1.3 Materials Preparation

The core material is sheared to panel size and then cleaned mechanically, chemically, or by combination of both.

Mechanical scrubbing methods include abrasive brush scrubbing and aluminum oxide scrubbing. Brush scrubbing removes a thin layer of surface copper but can produce a surface noncompatible with fine-line circuit design. Aluminum oxide produces a favorable surface for photoresist application.

Chemical cleaning is accomplished in spray chambers with agents such as potassium persulfates. Supplementary steps may include mild oxidizers.

1.4 Lamination

The lamination process involves two distinct yet linked operations:

• Layup

• Lamination.

The layup is referred to as "building up the book." The material is chosen and sized taking into account the expected lifetime of the assembled board.

During the lamination process, the thin-core inner layers are subjected to heat and pressure and compressed into a laminated panel. Prepreg or B-stage sheets are slipped between the layers to bind the layers together.
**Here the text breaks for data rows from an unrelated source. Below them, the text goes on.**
(* ===== verification/Processing.v ===== *)
(** * integrationtests/testenv: the processing server's container, and the environment's
    start and stop *)
From S2P Require Import Prelude.
From S2P Require Import Go.
From S2P Require Import Json.
From S2P Require Import Bitcoin.
From S2P Require Import TxTypes.
From S2P Require Import EventTypes.
From S2P Require Import World.
From S2P Require Import Effects.
From S2P Require Import Rpc.
From S2P Require Import Api.
From S2P Require Import Client.
From S2P Require Import Cli.
From S2P Require Import Testing.
From S2P Require Import Harness.
From S2P Require Import Regtest.
Local Open Scope Z_scope.

Section Processing.
Context {D : DecimalLib} {BU : BtcUtil} {U : UuidLib} {R : RpcLib} {L : UrlLib}.
Context {CT : ClientTransport} {OS : Outside} {K : DockerLib}.

(** ** processing.go *)
Definition DefaultSettings : ProcessingSettings := {|
  ps_MaxConfirmations := 1;
  ps_CallbackURL := "http://127.0.0.1:9000" +:+ DefaultCallbackURLPath;
  ps_MinWithdrawWithoutManualConfirmation := "0.1";
  ps_AdditionalWalletSettings := "";
  ps_PostgresAddress := "bitcoin-processing-integration-test-db";
  ps_PostgresPort := "5432";
  ps_AllowWithdrawalWithoutID := true;
|}.

Definition set_ps_CallbackURL v s := mkProcessingSettings (ps_MaxConfirmations s) v
  (ps_MinWithdrawWithoutManualConfirmation s) (ps_AdditionalWalletSettings s)
  (ps_PostgresAddress s) (ps_PostgresPort s) (ps_AllowWithdrawalWithoutID s).
Definition set_ps_MaxConfirmations v s := mkProcessingSettings v (ps_CallbackURL s)
  (ps_MinWithdrawWithoutManualConfirmation s) (ps_AdditionalWalletSettings s)
  (ps_PostgresAddress s) (ps_PostgresPort s) (ps_AllowWithdrawalWithoutID s).
Definition set_ps_AdditionalWalletSettings v s := mkProcessingSettings (ps_MaxConfirmations s)
  (ps_CallbackURL s) (ps_MinWithdrawWithoutManualConfirmation s) v
  (ps_PostgresAddress s) (ps_PostgresPort s) (ps_AllowWithdrawalWithoutID s).

(** [configTemplate] filled in with the settings *)
Definition processingConfigText (s : ProcessingSettings) : string :=
  lines_of [
    "transaction:";
    "  callback:";
    "    url: " +:+ ps_CallbackURL s;
    "  max_confirmations: " +:+ itoa (ps_MaxConfirmations s);
    "api:";
    "  http:";
    "    address: 0.0.0.0:8000";
    "storage:";
    "  type: postgres";
    "  dsn: >";
    "    host=" +:+ ps_PostgresAddress s +:+ " port=" +:+ ps_PostgresPort s +:+ " dbname=bitcoin_processing";
    "    user=bitcoin_processing sslmode=disable";
    "bitcoin:";
    "  node:";
    "    address: bitcoin-processing-integration-test-node-our:18443";
    "    user: bitcoinrpc";
    "    password: TEST_BITCOIN_NODE_PASSWORD";
    "wallet:";
    "   allow_withdrawal_without_id: " +:+ (if ps_AllowWithdrawalWithoutID s then "true" else "false");
    "   min_withdraw_without_manual_confirmation: " +:+ ps_MinWithdrawWithoutManualConfirmation s;
    "   " +:+ ps_AdditionalWalletSettings s].

Definition the_processing : T containerInfo := e ← get_env; t_deref (te_Processing e).

(** [url.URL.String] of a host with a port and a path *)
Definition processingURL (ip relative : string) : string := "http://" +:+ ip +:+ ":8000" +:+ relative.

Definition StartProcessing (s : ProcessingSettings) : T (unit + error) :=
  ebind (call os_TempFile) (fun configTempFilePath =>
  e ← get_env;
  let config := mkContainerConfig baseImageName ["/bitcoin-processing"; "-c"; "/config.yml"]
    (te_network e) false
    [os_source_path "cmd/bitcoin-processing/bitcoin-processing" +:+ ":/bitcoin-processing";
     configTempFilePath +:+ ":/config.yml"] (processingConfigText s) in
  ebind (ContainerCreate config processingContainerName) (fun id =>
  with_env (set_te_Processing (Some (mkContainer id "main" ""))) ;;
  ebind (ContainerStart id) (fun _ =>
  ip ← getContainerIP id;
  let processing := mkContainer id "main" ip in
  with_env (set_te_Processing (Some processing)) ;;
  setProcessingAddressForNotifications ip ;;
  with_env (set_te_ProcessingClient (Some (NewClient (processingURL ip "/")))) ;;
  with_env (set_te_ProcessingSettings (Some s)) ;;
  writeContainerLogs processing "processing.log"))).

Definition StartProcessingWithDefaultSettings : T (unit + error) :=
  e ← get_env;
  let settings := DefaultSettings in
  let settings := if decide (te_CallbackURL e <> "")
                  then set_ps_CallbackURL (te_CallbackURL e) settings else settings in
  StartProcessing settings.

Definition is_down (status : string) : bool := bool_decide (status ∈ ["exited"; "dead"]).

Definition StopProcessing : T (unit + error) :=
  e ← get_env;
  match te_Processing e with
  | None => mret (inl tt)
  | Some processing =>
      let id := ci_ID processing in
      ebind (ContainerStop id) (fun _ =>
      ebind (WaitForEvent (
        ebind (call (docker_ContainerInspect id)) (fun info =>
        mret (if is_down (cj_Status info) then inl tt
              else inr (ErrMsg "Processing container unexpectedly still running"))))) (fun _ =>
      ebind (ContainerRemove id) (fun _ =>
      ignore_error (WaitForEvent (
        r ← call (docker_ContainerInspect id);
        match r with
        | inr _ => mret (inl tt)
        | inl _ => mret (inr (ErrMsg "Processing container unexpectedly still exists"))
        end)) ;;
      with_env (set_te_Processing None) ;; mret (inl tt))))
  end.

Definition WaitForProcessing : T unit := p ← the_processing; waitForPort (ci_IP p) 8000.

Definition KillProcessing : T (unit + error) :=
  e ← get_env;
  with_env (set_te_Processing None) ;;
  processing ← t_deref (te_Processing e); ContainerRemove (ci_ID processing).

Definition GetProcessingContainerState : T ((string * Z) + error) :=
  p ← the_processing;
  ebind (call (docker_ContainerInspect (ci_ID p))) (fun info =>
  mret (inl (cj_Status info, cj_ExitCode info))).

(** ** callback_listener.go *)
Definition startCallbackListener : T unit :=
  e ← get_env;
  url ← or_panic (call (net_Listen (te_NetworkGateway e)));
  with_env (set_te_CallbackURL (url +:+ DefaultCallbackURLPath)) ;;
  with_env (set_te_callbackClosed false) ;;
  with_env (set_te_callbackMessageQueue []).

(** A listener that was not started is a nil pointer, the queue of a stopped one is
    closed: both panic. *)
Definition stopCallbackListener : T unit :=
  e ← get_env;
  if te_callbackClosed e then t_panic "close of closed channel"
  else with_env (set_te_callbackClosed true).

(** ** testenv.go *)
Definition env_Start : T (unit + error) :=
  ebind StartDatabase (fun _ =>
  e ← get_env;
  ebind (startRegtest (te_depositFee e)) (fun _ =>
  startCallbackListener ;; mret (inl tt))).

Definition env_Stop : T (unit + error) :=
  dbStopErr ← stopDatabase;
  regtestStopErr ← stopRegtest;
  stopCallbackListener ;;
  e ← get_env;
  t_forM (te_WebsocketListeners e) listener_Stop ;;
  with_env (set_te_WebsocketListeners []) ;;
  match dbStopErr, regtestStopErr with
  | inl _, inl _ => mret (inl tt)
  | _, _ => mret (inr (ErrMsg "Error stopping containers"))
  end.

Definition WaitForLoad : T unit := WaitForDatabase ;; waitForRegtest.

End Processing.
In this stage, the objective is to form the layup consisting of sheets of copper foil separated by two or more plies of prepreg. This brings the resin to a new stage, sometimes designated as the "C-stage," which corresponds to a more complete cure. The lamination is done under vacuum to remove volatiles as the B-stage cures. The resulting raw board is cleaned and sized.

Sequential lamination is a technology that takes several multilayered circuits and laminates them together to produce one or more multilayered boards. In sequential lamination technology, the panels are drilled and another lamination step takes place for the outer layers. When a design includes different types of vias, it typically requires a set of sequential lamination and electroplating cycles.

1.5 Drilling

The purpose of through-hole drilling PCB is twofold:

• To produce an opening through the board that will permit a subsequent process to form an electrical connection between top, bottom, and internal conductor pathways.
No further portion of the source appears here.